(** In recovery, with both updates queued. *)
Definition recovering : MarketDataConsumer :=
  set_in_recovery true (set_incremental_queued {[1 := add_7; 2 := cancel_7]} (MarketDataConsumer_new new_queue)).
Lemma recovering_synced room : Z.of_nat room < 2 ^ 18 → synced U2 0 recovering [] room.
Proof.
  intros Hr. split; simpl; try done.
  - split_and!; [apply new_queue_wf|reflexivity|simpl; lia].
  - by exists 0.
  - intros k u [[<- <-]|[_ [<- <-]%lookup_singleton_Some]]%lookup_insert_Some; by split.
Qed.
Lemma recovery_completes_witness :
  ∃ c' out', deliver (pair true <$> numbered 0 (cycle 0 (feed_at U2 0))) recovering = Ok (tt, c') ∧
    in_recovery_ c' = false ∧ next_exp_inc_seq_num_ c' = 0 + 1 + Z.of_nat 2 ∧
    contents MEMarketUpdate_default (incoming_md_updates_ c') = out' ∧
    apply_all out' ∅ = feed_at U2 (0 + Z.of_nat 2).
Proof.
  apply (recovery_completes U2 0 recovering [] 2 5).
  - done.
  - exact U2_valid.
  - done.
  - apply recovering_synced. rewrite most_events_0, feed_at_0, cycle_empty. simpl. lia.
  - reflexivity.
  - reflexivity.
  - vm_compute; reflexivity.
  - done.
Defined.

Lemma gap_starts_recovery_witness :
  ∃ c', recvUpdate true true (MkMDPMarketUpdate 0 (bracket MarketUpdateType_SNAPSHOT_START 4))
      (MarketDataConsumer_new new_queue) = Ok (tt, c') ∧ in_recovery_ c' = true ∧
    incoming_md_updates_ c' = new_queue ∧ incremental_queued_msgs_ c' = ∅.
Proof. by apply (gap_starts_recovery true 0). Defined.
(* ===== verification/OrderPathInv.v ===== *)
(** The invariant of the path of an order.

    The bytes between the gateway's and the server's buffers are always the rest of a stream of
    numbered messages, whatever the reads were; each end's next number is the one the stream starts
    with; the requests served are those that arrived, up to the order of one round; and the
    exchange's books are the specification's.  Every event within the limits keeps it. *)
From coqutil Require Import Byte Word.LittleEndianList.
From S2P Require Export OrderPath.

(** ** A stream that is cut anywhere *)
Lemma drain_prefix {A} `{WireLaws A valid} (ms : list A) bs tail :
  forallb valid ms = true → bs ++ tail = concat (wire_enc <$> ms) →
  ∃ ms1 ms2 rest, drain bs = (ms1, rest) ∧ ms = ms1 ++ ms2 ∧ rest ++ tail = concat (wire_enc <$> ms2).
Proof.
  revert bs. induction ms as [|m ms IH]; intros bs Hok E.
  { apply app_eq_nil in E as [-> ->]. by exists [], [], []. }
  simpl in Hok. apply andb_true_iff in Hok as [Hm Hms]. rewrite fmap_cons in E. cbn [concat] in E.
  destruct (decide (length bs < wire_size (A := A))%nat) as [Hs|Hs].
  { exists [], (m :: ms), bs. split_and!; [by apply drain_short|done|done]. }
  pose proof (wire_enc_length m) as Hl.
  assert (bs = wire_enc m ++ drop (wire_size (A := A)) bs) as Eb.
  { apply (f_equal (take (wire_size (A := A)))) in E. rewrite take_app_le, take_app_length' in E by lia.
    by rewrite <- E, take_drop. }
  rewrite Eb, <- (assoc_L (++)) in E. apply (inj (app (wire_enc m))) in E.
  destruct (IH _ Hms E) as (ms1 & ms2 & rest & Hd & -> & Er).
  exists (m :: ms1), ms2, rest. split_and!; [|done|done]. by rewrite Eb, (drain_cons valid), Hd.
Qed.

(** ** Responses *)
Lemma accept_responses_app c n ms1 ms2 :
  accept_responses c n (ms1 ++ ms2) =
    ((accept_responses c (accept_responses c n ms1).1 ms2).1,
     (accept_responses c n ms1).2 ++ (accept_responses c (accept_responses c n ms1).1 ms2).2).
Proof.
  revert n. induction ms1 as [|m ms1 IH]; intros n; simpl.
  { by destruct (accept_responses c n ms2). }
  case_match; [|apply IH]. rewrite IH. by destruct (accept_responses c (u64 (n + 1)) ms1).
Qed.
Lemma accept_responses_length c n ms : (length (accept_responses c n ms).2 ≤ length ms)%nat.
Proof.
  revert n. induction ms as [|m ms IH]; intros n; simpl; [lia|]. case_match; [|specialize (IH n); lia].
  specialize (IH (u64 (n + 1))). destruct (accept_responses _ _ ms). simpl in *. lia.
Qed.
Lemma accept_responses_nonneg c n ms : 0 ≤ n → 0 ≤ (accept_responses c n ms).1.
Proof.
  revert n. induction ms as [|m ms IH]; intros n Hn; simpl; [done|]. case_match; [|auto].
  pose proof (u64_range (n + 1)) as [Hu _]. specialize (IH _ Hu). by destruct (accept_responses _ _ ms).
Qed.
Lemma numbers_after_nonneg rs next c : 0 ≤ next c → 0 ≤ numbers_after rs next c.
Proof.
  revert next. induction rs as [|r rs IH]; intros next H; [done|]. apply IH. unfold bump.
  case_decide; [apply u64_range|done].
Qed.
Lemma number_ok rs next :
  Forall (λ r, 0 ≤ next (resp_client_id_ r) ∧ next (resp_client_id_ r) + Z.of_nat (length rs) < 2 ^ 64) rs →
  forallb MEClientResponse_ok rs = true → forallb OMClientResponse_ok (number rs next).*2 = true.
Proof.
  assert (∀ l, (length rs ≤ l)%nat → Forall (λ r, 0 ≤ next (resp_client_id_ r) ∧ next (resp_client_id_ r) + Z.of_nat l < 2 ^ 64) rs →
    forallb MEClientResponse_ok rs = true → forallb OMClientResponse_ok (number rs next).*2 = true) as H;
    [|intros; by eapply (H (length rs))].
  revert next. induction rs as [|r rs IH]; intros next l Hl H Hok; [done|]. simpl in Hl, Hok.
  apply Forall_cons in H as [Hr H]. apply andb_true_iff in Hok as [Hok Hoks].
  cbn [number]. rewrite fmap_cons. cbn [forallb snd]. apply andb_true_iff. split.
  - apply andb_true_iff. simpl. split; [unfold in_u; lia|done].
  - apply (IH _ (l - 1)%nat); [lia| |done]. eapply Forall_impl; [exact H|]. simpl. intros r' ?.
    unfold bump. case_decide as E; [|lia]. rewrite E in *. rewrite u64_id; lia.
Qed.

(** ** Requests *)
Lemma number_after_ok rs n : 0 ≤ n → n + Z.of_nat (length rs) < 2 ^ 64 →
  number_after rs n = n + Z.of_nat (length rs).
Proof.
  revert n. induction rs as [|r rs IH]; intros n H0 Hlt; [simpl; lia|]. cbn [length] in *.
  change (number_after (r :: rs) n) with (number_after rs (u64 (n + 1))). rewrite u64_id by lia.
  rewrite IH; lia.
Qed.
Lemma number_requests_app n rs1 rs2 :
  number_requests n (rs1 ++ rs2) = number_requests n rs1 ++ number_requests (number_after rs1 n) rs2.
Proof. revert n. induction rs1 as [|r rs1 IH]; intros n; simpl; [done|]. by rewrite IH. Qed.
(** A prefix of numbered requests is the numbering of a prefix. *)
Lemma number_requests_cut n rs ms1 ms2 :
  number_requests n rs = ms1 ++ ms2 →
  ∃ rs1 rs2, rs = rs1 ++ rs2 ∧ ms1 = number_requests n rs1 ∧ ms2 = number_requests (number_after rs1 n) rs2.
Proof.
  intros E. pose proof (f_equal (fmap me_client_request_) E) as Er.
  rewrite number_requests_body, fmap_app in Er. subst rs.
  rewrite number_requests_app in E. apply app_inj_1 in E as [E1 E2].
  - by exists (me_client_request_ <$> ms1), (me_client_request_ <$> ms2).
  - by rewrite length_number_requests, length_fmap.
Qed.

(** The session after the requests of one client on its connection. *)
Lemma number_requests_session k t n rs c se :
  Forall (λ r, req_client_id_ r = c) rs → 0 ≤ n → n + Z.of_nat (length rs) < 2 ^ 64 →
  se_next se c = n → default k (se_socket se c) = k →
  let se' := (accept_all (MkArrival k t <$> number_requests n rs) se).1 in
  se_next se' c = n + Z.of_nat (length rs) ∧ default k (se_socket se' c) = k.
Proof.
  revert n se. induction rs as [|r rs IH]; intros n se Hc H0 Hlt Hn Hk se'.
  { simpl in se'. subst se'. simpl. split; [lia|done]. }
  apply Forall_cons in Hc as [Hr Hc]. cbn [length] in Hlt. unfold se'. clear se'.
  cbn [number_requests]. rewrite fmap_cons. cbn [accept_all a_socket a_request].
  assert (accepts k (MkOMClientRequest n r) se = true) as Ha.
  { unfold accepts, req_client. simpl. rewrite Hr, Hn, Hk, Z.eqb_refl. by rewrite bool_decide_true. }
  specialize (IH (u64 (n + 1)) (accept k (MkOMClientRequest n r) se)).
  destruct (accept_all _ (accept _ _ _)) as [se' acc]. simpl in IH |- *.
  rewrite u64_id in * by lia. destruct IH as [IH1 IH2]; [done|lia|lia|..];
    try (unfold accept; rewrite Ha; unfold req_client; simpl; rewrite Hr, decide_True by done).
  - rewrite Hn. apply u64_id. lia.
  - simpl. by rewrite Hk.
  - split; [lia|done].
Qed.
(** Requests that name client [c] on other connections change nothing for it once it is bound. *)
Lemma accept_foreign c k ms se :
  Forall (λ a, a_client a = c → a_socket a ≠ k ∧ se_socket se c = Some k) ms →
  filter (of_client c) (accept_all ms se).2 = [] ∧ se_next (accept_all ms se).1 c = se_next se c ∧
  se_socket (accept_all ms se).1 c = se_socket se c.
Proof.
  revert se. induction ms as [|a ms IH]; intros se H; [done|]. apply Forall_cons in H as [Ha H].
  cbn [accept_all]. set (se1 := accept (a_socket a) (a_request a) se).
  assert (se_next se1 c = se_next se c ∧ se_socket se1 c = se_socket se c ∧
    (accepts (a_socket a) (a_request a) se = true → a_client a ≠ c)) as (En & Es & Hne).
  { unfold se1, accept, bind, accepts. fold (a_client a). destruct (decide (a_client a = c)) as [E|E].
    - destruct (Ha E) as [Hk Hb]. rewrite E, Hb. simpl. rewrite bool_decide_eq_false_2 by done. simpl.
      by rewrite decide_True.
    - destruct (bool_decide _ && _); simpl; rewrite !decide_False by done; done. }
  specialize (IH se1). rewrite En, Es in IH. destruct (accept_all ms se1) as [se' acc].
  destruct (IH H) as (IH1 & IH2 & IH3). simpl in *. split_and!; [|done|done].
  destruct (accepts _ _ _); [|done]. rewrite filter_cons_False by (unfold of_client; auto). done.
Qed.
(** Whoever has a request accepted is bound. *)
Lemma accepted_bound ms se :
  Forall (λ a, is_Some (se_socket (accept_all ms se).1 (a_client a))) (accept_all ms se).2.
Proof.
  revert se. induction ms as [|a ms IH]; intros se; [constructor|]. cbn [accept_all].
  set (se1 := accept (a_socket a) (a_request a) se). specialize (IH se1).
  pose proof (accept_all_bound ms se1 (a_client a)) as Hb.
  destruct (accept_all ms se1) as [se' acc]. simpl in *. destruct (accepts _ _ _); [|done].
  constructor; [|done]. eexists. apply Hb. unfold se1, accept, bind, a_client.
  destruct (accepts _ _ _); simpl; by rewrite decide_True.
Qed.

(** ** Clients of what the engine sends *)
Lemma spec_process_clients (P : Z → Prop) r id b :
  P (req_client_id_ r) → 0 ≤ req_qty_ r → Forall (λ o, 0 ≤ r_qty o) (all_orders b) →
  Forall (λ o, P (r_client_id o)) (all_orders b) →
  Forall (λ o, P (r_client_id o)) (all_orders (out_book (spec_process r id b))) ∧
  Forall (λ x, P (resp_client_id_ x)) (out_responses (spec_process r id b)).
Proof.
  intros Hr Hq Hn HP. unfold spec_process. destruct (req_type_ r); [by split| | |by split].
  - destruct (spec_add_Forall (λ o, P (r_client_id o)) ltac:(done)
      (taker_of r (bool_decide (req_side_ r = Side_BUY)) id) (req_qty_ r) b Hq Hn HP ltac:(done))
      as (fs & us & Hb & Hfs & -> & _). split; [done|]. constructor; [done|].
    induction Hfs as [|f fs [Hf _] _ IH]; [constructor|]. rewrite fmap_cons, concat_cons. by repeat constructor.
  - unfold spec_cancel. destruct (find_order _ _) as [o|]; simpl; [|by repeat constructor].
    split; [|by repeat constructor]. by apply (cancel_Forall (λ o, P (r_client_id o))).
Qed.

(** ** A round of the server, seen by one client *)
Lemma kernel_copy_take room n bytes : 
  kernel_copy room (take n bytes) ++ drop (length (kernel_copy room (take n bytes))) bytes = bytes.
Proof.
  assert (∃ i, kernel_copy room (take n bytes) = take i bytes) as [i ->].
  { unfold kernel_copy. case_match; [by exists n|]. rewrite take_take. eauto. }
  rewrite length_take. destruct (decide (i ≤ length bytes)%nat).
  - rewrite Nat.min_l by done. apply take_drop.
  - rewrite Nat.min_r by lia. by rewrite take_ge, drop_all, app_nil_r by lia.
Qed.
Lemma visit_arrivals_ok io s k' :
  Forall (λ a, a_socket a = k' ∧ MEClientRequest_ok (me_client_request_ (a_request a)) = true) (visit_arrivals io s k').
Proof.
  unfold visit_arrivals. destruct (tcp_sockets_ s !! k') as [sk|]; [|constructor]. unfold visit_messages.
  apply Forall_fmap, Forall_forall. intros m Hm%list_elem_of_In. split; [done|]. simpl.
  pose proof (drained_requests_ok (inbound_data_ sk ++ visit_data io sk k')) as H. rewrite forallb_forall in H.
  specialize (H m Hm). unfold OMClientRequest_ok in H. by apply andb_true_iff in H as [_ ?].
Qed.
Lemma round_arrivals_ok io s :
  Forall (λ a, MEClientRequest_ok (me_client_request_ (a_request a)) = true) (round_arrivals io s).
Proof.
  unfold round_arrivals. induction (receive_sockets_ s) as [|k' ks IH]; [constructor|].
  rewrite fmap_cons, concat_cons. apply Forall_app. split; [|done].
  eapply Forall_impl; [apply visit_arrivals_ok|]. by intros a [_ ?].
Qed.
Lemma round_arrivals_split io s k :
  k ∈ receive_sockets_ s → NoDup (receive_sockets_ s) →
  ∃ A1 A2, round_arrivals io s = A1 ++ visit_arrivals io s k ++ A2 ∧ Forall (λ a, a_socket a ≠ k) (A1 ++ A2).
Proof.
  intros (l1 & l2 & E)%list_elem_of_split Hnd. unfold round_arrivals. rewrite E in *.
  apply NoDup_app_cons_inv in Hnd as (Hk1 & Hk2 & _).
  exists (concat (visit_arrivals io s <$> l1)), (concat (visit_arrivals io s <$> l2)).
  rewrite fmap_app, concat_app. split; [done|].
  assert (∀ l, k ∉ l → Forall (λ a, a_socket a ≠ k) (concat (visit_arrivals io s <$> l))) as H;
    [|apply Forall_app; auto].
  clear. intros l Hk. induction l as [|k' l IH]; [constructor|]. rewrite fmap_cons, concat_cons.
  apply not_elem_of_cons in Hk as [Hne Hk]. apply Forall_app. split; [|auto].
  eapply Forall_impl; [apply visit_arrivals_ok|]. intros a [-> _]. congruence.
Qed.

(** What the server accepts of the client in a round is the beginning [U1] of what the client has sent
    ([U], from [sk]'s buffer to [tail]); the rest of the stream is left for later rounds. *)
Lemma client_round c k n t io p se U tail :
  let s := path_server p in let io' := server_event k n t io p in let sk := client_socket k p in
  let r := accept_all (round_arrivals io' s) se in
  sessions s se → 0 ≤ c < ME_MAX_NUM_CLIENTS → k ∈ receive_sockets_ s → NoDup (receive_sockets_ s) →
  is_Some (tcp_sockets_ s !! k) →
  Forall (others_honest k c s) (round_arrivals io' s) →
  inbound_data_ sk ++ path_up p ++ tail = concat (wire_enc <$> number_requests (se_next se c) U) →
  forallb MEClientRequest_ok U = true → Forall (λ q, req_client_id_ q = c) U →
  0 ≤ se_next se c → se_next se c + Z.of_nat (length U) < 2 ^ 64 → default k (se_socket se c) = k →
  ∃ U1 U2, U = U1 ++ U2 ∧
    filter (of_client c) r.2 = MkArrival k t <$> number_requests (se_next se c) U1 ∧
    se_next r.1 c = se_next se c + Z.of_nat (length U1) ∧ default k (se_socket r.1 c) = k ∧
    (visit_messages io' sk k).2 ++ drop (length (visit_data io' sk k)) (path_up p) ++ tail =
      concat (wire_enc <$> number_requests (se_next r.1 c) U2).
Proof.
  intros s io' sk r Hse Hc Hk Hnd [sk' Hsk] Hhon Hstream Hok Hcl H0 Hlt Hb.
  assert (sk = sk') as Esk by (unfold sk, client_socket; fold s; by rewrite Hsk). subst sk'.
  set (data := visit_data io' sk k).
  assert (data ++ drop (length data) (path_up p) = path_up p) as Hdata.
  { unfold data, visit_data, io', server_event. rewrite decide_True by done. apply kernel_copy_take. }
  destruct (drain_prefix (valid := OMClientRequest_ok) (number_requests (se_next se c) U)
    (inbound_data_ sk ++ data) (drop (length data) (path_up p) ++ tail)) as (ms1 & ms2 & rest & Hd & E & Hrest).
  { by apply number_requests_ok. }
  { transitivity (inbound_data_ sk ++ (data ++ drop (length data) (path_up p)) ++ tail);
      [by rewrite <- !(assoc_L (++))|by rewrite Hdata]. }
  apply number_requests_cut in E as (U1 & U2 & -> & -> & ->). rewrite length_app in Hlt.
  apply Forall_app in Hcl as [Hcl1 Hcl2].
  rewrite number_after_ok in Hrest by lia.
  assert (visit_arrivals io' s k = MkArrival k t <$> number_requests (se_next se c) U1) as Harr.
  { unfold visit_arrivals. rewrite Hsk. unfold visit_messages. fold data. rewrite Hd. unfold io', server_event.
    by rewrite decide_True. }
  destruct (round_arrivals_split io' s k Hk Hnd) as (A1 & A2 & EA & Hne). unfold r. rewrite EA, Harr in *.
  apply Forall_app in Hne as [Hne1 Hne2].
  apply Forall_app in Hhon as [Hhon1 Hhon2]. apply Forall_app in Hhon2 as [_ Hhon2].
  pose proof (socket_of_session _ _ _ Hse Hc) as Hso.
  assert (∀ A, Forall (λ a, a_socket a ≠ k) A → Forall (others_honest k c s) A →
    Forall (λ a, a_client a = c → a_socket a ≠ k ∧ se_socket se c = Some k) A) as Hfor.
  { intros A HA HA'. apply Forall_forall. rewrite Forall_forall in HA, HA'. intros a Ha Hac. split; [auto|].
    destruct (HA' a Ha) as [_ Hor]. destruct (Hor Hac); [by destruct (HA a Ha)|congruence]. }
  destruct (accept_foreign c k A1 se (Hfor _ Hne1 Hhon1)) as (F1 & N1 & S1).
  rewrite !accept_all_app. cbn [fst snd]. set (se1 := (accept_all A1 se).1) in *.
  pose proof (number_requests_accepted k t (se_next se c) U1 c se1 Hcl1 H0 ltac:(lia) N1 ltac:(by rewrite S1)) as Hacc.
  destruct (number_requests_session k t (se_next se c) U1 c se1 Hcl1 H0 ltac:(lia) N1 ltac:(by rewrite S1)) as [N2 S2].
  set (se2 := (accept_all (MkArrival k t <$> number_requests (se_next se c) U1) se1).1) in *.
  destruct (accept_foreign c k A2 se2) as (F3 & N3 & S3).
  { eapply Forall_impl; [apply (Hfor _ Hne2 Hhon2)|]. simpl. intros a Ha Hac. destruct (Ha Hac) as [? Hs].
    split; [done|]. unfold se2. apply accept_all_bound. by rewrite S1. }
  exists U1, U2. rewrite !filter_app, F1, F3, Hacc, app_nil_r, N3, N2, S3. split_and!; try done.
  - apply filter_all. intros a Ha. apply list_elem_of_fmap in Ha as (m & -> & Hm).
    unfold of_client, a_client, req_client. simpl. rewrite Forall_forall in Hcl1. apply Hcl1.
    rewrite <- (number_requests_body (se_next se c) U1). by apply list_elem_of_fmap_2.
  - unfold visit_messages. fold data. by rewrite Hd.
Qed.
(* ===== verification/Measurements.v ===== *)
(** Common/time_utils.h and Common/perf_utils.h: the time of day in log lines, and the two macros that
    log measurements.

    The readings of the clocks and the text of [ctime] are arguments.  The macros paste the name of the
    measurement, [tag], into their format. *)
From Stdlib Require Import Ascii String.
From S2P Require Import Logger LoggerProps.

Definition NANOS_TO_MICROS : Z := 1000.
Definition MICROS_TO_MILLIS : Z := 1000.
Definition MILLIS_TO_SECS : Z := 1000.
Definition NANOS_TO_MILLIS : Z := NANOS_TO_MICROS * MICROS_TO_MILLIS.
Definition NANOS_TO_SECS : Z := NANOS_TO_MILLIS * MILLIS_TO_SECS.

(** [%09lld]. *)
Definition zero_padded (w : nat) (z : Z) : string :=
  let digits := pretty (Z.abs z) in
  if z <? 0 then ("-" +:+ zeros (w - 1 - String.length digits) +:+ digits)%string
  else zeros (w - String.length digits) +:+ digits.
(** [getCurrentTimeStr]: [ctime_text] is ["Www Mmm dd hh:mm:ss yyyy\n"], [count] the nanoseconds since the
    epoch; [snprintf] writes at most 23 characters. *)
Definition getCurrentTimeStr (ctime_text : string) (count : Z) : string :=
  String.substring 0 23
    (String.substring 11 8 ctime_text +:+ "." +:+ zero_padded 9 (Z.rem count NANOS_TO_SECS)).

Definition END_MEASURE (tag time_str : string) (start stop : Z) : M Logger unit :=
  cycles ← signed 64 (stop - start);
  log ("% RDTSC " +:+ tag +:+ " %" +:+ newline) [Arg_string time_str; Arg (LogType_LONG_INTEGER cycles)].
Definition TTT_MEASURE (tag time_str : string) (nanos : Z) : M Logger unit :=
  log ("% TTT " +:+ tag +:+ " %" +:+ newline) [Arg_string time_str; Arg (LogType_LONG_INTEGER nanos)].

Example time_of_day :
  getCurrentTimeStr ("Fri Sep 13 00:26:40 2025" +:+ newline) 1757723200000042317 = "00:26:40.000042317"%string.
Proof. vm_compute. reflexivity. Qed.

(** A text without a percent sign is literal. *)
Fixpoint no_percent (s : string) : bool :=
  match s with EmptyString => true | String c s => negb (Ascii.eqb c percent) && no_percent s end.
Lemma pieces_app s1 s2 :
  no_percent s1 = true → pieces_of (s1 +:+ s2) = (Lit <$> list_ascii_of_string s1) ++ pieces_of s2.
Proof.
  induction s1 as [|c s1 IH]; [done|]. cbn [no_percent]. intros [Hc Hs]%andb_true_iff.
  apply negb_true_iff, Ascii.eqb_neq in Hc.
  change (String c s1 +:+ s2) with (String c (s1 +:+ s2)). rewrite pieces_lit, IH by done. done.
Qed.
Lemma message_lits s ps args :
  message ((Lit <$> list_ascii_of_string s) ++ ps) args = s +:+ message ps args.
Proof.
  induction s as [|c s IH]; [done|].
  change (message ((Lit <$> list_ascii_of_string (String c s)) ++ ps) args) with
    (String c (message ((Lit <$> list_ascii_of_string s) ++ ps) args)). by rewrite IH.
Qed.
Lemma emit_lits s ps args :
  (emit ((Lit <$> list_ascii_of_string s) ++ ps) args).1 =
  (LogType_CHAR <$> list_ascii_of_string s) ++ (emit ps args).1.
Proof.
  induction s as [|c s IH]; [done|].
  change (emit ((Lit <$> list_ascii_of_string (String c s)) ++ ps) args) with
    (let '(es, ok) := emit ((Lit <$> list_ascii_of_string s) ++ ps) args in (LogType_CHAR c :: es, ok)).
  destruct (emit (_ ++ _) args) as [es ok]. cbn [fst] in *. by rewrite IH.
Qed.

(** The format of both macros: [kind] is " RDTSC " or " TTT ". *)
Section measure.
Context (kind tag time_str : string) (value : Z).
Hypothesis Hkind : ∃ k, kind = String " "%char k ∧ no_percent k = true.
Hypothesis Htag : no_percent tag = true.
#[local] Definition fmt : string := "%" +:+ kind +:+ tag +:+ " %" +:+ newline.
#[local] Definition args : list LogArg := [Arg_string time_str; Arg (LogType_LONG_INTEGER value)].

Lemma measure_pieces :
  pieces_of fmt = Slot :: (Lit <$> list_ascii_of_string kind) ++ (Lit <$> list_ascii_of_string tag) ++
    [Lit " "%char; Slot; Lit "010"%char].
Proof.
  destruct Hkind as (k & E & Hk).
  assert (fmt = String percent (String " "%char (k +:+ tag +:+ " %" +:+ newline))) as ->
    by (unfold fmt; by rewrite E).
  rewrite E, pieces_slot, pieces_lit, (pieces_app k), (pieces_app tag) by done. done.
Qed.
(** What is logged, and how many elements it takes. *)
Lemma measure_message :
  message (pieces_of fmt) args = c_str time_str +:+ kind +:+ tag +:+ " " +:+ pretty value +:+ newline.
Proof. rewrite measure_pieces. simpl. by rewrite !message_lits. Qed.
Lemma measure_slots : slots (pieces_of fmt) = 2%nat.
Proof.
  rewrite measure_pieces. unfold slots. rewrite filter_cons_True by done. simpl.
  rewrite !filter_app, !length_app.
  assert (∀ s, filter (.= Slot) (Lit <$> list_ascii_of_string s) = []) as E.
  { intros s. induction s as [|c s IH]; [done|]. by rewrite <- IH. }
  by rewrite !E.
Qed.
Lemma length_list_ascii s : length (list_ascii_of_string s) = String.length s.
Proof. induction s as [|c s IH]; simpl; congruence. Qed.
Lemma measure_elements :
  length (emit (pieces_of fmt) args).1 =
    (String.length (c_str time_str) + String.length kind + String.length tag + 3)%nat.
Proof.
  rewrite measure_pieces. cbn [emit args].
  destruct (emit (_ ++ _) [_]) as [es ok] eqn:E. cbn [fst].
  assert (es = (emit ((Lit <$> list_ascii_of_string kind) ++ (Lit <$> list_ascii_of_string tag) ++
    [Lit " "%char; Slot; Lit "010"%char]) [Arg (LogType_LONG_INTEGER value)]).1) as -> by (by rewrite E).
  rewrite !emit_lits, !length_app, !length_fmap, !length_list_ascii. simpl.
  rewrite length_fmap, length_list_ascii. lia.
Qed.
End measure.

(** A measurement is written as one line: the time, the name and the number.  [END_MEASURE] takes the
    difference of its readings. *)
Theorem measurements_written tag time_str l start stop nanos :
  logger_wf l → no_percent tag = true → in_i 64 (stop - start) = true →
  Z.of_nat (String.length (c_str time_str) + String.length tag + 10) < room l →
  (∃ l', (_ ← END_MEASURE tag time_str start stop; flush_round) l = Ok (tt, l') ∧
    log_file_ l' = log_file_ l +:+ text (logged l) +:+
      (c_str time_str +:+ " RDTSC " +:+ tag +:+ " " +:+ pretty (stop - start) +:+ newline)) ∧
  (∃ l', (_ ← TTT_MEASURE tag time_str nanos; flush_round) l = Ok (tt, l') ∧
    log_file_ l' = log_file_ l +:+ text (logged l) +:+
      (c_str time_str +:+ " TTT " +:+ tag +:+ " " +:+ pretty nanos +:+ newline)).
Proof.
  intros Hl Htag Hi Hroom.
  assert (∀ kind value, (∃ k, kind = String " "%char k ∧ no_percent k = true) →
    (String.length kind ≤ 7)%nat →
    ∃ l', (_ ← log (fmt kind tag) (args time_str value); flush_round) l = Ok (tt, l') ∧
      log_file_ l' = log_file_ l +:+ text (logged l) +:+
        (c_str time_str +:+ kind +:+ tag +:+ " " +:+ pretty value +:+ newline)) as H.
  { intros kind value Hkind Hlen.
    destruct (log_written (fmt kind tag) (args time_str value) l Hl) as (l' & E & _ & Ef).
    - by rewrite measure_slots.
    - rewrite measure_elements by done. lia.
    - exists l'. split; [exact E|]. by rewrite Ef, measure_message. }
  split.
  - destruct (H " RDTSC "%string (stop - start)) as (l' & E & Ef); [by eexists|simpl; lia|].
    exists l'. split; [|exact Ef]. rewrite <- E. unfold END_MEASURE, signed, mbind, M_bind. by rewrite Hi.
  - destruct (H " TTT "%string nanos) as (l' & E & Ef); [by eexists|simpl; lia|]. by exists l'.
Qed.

—————

Each line in the listing above from the one containing "(** ** A stream that is cut anywhere *)" through the one containing "forallb valid ms" should be repeated exactly, and no other line.

- _Answer space_
(** ** A stream that is cut anywhere *)
Lemma drain_prefix {A} `{WireLaws A valid} (ms : list A) bs tail :
  forallb valid ms = true → bs ++ tail = concat (wire_enc <$> ms) →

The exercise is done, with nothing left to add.